Problem to work on.
Every line from the one containing "match moveInDirection cfg" to the one containing "(tempV : option" in the records below, both included, must be set down exactly, and no other line.
╭─ Data to examine
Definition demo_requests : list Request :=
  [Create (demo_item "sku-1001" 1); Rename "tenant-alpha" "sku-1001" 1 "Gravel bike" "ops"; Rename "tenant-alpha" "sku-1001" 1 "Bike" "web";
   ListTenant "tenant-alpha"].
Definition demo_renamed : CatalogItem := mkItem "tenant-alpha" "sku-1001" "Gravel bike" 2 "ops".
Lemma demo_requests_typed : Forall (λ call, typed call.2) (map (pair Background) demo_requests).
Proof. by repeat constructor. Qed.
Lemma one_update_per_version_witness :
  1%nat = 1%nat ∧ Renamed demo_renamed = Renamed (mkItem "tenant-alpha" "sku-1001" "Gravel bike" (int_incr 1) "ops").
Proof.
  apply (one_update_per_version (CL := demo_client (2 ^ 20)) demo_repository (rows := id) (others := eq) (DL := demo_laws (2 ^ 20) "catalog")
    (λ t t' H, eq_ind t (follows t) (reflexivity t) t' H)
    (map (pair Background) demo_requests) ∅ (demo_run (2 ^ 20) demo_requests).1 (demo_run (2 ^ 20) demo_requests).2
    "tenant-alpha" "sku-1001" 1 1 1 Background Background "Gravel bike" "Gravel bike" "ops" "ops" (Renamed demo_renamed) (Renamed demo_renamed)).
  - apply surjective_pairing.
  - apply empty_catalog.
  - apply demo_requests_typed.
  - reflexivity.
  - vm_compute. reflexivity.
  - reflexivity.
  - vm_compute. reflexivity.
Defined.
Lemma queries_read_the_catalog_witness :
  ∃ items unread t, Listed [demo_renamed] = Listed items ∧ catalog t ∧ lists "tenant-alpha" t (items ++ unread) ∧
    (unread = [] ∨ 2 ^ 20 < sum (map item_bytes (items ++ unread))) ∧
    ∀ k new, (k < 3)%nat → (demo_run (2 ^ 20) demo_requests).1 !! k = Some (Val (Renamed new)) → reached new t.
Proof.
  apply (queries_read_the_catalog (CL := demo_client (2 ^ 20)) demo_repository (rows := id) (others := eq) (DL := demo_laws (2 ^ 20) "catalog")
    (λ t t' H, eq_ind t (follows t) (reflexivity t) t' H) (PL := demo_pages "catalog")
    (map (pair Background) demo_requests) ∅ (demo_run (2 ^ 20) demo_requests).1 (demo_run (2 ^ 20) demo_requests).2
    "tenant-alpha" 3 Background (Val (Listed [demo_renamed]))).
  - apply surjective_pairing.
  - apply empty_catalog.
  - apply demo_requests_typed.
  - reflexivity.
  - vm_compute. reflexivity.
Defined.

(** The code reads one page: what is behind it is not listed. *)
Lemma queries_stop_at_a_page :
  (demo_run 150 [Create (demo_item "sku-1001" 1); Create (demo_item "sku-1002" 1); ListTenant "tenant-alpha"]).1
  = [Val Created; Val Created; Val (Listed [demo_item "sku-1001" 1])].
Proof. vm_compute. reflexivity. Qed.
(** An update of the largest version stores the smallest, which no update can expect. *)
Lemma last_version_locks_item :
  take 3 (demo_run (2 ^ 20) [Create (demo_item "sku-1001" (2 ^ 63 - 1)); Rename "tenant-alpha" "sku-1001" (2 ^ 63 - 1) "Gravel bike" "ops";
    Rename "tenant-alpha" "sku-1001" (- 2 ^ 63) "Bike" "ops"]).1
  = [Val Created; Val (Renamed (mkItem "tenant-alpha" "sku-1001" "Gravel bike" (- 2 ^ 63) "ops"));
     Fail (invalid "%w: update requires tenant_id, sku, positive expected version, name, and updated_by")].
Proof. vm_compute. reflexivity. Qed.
╰─
╭─ Data to examine
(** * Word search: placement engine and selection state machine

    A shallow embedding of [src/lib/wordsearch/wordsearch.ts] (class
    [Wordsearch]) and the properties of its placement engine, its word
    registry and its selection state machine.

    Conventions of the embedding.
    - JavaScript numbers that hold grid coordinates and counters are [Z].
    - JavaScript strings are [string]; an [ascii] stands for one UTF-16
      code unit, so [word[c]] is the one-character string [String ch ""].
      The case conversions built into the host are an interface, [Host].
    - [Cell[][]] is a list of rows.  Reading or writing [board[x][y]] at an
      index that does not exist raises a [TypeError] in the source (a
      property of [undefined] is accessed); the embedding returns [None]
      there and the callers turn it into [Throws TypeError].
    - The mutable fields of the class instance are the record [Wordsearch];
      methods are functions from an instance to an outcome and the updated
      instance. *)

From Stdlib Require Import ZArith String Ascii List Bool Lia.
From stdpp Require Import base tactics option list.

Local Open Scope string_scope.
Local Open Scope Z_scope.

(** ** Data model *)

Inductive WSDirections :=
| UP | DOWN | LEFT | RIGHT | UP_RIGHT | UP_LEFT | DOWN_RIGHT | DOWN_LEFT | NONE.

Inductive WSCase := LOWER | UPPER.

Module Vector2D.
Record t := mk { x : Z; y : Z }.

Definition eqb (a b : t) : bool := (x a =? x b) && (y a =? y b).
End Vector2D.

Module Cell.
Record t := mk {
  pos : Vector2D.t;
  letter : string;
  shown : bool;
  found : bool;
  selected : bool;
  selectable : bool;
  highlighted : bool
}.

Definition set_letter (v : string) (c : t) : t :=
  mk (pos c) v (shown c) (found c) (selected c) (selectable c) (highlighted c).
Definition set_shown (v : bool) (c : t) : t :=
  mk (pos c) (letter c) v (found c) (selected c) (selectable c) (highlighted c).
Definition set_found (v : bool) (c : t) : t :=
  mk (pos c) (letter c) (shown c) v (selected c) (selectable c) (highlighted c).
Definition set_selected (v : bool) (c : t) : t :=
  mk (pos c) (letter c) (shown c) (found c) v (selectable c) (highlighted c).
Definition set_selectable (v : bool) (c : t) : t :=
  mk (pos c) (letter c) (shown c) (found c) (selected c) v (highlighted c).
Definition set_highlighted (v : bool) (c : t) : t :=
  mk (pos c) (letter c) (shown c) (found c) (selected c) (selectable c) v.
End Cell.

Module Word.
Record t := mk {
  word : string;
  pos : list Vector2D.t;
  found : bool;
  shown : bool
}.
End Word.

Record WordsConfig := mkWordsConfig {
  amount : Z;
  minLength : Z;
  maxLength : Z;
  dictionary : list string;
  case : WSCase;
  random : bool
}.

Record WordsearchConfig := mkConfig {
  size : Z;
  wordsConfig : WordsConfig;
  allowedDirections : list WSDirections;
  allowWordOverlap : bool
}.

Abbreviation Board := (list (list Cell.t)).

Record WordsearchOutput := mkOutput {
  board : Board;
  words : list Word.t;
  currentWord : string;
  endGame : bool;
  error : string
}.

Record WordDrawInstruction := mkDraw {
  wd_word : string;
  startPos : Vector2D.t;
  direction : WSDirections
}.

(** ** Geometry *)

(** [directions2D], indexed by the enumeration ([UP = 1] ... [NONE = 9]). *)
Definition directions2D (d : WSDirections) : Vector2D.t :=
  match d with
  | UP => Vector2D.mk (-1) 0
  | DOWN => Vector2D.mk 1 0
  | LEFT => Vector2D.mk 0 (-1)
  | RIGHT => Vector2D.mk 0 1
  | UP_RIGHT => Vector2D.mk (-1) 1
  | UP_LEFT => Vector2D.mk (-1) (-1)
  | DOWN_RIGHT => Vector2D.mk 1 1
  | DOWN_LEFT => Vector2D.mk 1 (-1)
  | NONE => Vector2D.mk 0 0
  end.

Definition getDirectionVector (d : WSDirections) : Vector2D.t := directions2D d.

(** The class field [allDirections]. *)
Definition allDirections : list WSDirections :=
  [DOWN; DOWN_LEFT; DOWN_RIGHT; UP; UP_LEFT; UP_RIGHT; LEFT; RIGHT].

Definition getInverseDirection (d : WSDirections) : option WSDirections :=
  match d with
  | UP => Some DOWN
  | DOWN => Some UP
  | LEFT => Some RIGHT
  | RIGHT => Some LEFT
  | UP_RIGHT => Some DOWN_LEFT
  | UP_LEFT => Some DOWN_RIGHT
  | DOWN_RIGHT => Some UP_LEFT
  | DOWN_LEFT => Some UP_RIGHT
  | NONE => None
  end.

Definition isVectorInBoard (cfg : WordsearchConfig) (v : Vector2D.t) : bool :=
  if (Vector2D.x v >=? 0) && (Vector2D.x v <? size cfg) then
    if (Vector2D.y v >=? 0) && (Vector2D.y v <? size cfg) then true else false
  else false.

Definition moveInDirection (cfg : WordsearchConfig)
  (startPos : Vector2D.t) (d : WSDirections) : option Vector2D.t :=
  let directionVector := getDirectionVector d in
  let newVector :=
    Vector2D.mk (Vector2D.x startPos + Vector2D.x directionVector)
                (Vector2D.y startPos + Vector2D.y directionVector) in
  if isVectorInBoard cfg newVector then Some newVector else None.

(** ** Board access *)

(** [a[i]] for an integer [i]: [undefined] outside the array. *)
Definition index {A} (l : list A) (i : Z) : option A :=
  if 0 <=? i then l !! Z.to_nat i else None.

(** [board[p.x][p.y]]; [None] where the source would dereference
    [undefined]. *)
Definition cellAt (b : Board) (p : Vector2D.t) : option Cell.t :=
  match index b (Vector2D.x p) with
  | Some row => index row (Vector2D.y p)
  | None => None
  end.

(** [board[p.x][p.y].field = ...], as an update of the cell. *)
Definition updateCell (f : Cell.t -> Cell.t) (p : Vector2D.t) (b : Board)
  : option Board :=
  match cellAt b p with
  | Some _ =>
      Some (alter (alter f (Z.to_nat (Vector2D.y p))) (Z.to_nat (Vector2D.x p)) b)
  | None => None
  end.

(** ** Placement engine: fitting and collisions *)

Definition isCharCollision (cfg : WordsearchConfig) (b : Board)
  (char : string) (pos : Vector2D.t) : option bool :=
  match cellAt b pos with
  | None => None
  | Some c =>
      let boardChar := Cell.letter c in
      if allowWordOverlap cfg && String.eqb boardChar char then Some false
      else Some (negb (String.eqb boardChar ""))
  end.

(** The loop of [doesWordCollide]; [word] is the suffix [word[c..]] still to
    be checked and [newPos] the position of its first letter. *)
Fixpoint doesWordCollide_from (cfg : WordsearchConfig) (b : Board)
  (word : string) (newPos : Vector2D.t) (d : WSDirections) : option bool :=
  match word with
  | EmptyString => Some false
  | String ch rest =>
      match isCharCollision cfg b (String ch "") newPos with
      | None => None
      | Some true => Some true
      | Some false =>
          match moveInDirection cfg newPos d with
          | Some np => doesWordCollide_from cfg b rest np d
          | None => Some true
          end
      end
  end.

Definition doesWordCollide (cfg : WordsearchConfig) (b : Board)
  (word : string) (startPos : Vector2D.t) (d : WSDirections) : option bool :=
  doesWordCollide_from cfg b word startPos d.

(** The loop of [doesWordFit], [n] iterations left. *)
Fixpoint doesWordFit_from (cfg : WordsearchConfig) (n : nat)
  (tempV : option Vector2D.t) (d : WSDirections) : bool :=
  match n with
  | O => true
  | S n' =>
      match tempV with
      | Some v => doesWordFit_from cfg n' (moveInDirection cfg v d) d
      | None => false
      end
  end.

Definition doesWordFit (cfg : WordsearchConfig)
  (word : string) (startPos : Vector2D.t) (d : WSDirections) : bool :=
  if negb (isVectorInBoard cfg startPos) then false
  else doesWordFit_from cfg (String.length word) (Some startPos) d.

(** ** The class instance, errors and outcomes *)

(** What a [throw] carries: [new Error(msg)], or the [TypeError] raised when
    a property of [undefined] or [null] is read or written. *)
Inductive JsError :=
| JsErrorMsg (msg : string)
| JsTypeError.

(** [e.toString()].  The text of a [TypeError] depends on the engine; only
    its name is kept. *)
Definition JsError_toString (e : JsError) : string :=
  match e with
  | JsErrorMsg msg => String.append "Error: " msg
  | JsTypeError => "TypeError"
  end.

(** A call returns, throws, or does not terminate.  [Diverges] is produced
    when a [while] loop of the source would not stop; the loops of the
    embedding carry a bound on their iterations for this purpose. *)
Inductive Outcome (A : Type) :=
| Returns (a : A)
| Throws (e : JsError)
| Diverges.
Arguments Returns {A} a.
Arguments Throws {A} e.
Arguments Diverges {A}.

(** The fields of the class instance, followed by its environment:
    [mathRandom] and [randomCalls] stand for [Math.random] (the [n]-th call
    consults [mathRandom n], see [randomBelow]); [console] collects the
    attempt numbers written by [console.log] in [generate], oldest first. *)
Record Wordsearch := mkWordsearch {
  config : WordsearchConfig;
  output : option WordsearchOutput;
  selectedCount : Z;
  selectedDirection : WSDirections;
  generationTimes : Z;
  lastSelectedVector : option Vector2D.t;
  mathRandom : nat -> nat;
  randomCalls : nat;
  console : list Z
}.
╰─
Solved exercise.
          match moveInDirection cfg newPos d with
          | Some np => doesWordCollide_from cfg b rest np d
          | None => Some true
          end
      end
  end.

Definition doesWordCollide (cfg : WordsearchConfig) (b : Board)
  (word : string) (startPos : Vector2D.t) (d : WSDirections) : option bool :=
  doesWordCollide_from cfg b word startPos d.

(** The loop of [doesWordFit], [n] iterations left. *)
Fixpoint doesWordFit_from (cfg : WordsearchConfig) (n : nat)
  (tempV : option Vector2D.t) (d : WSDirections) : bool :=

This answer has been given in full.